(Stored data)
(** * IdeasPlatform: the search / filter / paginate pipeline of
      [src/components/IdeasTable.tsx]

    The component keeps eight React state cells, derives the category
    facets, the filtered ideas and the visible page from them on every
    render, and changes them from event handlers, one effect and one
    debounced timer.  The development embeds

    - the JavaScript built-ins the component calls ([Js]);
    - the derived values of a render ([categories], [filteredIdeas],
      [totalPages], [currentPageIdeas]);
    - [fetchIdeas], on the raw outcome of [fetch] and [response.json()];
    - the event handlers, the page-reset effect and the debounce timer, as
      a step function on the component state. *)

From Stdlib Require Import String Ascii List ZArith Lia Bool DecimalString.
Import ListNotations.
Set Warnings "-register-all".
Open Scope string_scope.
Open Scope Z_scope.

(** ** JavaScript built-ins used by the component *)

Module Js.

(** A string is a sequence of code units; the model covers the units
    0..255 (Latin-1), which [ascii] enumerates.  On these [toLowerCase]
    below is the lower-casing of JavaScript; on other strings JavaScript's
    can change the length of a string and depend on the neighbours of a
    letter.  The properties of the filter therefore use [toLowerCase] only
    as the code does, comparing lower-cased strings, and through two facts
    that hold of every string: the empty string is its own lower case, and
    lower-casing twice is lower-casing once. *)

(** Default Unicode lower-casing of one code unit in 0..255: A-Z and the
    Latin-1 capitals U+00C0..U+00DE (without the sign U+00D7) move up by
    32; every other unit is its own lower case. *)
Definition lowerUnit (c : ascii) : ascii :=
  let n := N_of_ascii c in
  if ((65 <=? n) && (n <=? 90)
      || (192 <=? n) && (n <=? 222) && negb (n =? 215))%N
  then ascii_of_N (n + 32)
  else c.

(** [String.prototype.toLowerCase]. *)
Fixpoint toLowerCase (s : string) : string :=
  match s with
  | EmptyString => EmptyString
  | String c s' => String (lowerUnit c) (toLowerCase s')
  end.

(** [String.prototype.startsWith(sub)] at position 0. *)
Fixpoint startsWith (s sub : string) {struct sub} : bool :=
  match sub, s with
  | EmptyString, _ => true
  | String a sub', String b s' => Ascii.eqb a b && startsWith s' sub'
  | String _ _, EmptyString => false
  end.

(** [String.prototype.includes(sub)]: [sub] occurs at some position. *)
Fixpoint includes (s sub : string) : bool :=
  startsWith s sub
  || match s with
     | EmptyString => false
     | String _ s' => includes s' sub
     end.

(** [Array.prototype.includes] on an array of strings (SameValueZero on
    strings is string equality). *)
Definition arrayIncludes (l : list string) (x : string) : bool :=
  existsb (String.eqb x) l.

(** [Set.prototype.add]: a set keeps its elements in insertion order and
    ignores an element it already holds. *)
Definition setAdd (s : list string) (x : string) : list string :=
  if arrayIncludes s x then s else s ++ [x].

(** [Array.from(new Set(l))]: the elements of [l] are added one by one,
    the array lists the set in insertion order. *)
Definition arrayFromSet (l : list string) : list string :=
  fold_left setAdd l [].

(** [Array.prototype.slice(start, end)] for integer arguments: a negative
    index counts from the end, both are clamped to [0, length]. *)
Definition slice {A : Type} (l : list A) (start end_ : Z) : list A :=
  let len := Z.of_nat (length l) in
  let k := if start <? 0 then Z.max (len + start) 0 else Z.min start len in
  let final := if end_ <? 0 then Z.max (len + end_) 0 else Z.min end_ len in
  firstn (Z.to_nat (final - k)) (skipn (Z.to_nat k) l).

(** [Math.ceil(n / d)] for an array length [n] and a positive integer
    [d].  The quotient of two such integers is an integer or is further
    from every integer than a double's rounding error, so the double
    computation returns the exact ceiling, computed here in [Z]. *)
Definition ceilDiv (n d : Z) : Z := (n + d - 1) / d.

(** [a.length] as a JavaScript number. *)
Definition len {A : Type} (l : list A) : Z := Z.of_nat (length l).

(** [x || y] on strings: the empty string is the only falsy one. *)
Definition truthyString (s : string) : bool := negb (s =? "")%string.

End Js.

(** ** Data model *)

(** [interface Idea]. *)
Record Idea := mkIdea {
  id : string;
  title : string;
  description : string;
  category : list string;
  prize : Z;
  difficulty : string
}.

(** The objects of the [categories] array: [{ id, name, count }]. *)
Module Category.
Record t := mk { id : string; name : string; count : Z }.
End Category.

Definition ITEMS_PER_PAGE : Z := 6.

(** The state cells of [IdeasPlatform] (lines 30-37), followed by the two
    pieces of run-time state the debounce needs: the [timeoutId] captured by
    the closure [debounce] returns, holding the due time and the argument of
    the pending call, and the clock [now], in milliseconds. *)
Record State := mkState {
  ideas : list Idea;
  loading : bool;
  error : option string;
  activeCategory : string;
  searchQuery : string;
  view : string;
  currentPage : Z;
  isSearching : bool;
  timeoutId : option (Z * string);
  now : Z
}.

(** The state after mounting: the initial values of the [useState] calls. *)
Definition initialState : State :=
  {| ideas := []; loading := true; error := None; activeCategory := "All";
     searchQuery := ""; view := "grid"; currentPage := 1;
     isSearching := false; timeoutId := None; now := 0 |}.

(** ** Values derived on every render *)

(** [categories] (lines 64-76). *)
Definition categories (ideas : list Idea) : list Category.t :=
  let allCategories := flat_map category ideas in
  let uniqueCategories := Js.arrayFromSet allCategories in
  Category.mk "all" "All" (Js.len ideas)
  :: map (fun category0 =>
            Category.mk category0 category0
              (Js.len (filter (fun idea => Js.arrayIncludes (category idea) category0)
                         ideas)))
       uniqueCategories.

(** The predicate of the [filter] call of lines 102-106. *)
Definition matchesFilter (activeCategory searchQuery : string) (idea : Idea) : bool :=
  ((activeCategory =? "All")%string || Js.arrayIncludes (category idea) activeCategory)
  && (Js.includes (Js.toLowerCase (title idea)) (Js.toLowerCase searchQuery)
      || Js.includes (Js.toLowerCase (description idea)) (Js.toLowerCase searchQuery)).

(** [filteredIdeas] (lines 102-106). *)
Definition filteredIdeas (st : State) : list Idea :=
  filter (matchesFilter (activeCategory st) (searchQuery st)) (ideas st).

(** Lines 108-111. *)
Definition totalPages (st : State) : Z :=
  Js.ceilDiv (Js.len (filteredIdeas st)) ITEMS_PER_PAGE.

Definition startIndex (st : State) : Z := (currentPage st - 1) * ITEMS_PER_PAGE.

Definition endIndex (st : State) : Z := startIndex st + ITEMS_PER_PAGE.

Definition currentPageIdeas (st : State) : list Idea :=
  Js.slice (filteredIdeas st) (startIndex st) (endIndex st).

(** ** Loading: [fetchIdeas] (lines 39-62) *)

Module Fetch.

(** What [response.json()] can resolve to.  A number is held as the text
    that Number::toString gives for it: 404 is ["404"], 0.5 is ["0.5"],
    1e21 is ["1e+21"], and 9007199254740993, which parsing rounds to the
    nearest double, is ["9007199254740992"].  The text determines the
    number; it is what ToString returns, and the number is falsy exactly
    when the text is ["0"] (a JSON body has no NaN, and -0 prints as 0). *)
Inductive Json :=
| JNull
| JBool (b : bool)
| JNum (text : string)
| JStr (s : string)
| JArr (items : list Json)
| JObj (members : list (string * Json)).

(** A JavaScript value read from the payload: [undefined] or a value. *)
Inductive Value := Undefined | Val (v : Json).

(** The outcome of the two awaited promises: [fetch] rejects (network
    error) or resolves to a response, whose [json()] rejects (the body is
    not JSON) or resolves to the parsed body. *)
Inductive Body := Unparseable (message : string) | Parsed (data : Json).
Inductive FetchResult := Rejected (message : string) | Resolved (ok : bool) (body : Body).

(** Evaluation that may throw; only the [message] of the error is read. *)
Inductive Except (A : Type) := Return (a : A) | Throw (message : string).
Arguments Return {A} a.
Arguments Throw {A} message.

Definition bind {A B : Type} (m : Except A) (k : A -> Except B) : Except B :=
  match m with
  | Return a => k a
  | Throw e => Throw e
  end.

Notation "x <- m ;; k" := (bind m (fun x => k))
  (at level 61, m at next level, right associativity).

(** The own property [key] of a parsed object; of two members with the
    same key [JSON.parse] keeps the later one. *)
Fixpoint lookup (key : string) (members : list (string * Json)) : option Json :=
  match members with
  | [] => None
  | (k, v) :: rest =>
      match lookup key rest with
      | Some v' => Some v'
      | None => if (k =? key)%string then Some v else None
      end
  end.

(** [data.key] for the keys the component reads: [details] and [error] at
    line 47, [category] at line 65.  Reading a property of [null] throws a
    TypeError (message of V8); no primitive and no array has a property of
    one of these names. *)
Definition getProperty (data : Json) (key : string) : Except Value :=
  match data with
  | JNull => Throw ("Cannot read properties of null (reading '" ++ key ++ "')")
  | JObj members =>
      match lookup key members with
      | Some v => Return (Val v)
      | None => Return Undefined
      end
  | _ => Return Undefined
  end.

# Your task
Lines that contain "lookup" should be pulled from the entries above and reported.

# Expected answer
Fixpoint lookup (key : string) (members : list (string * Json)) : option Json :=
      match lookup key rest with
      match lookup key members with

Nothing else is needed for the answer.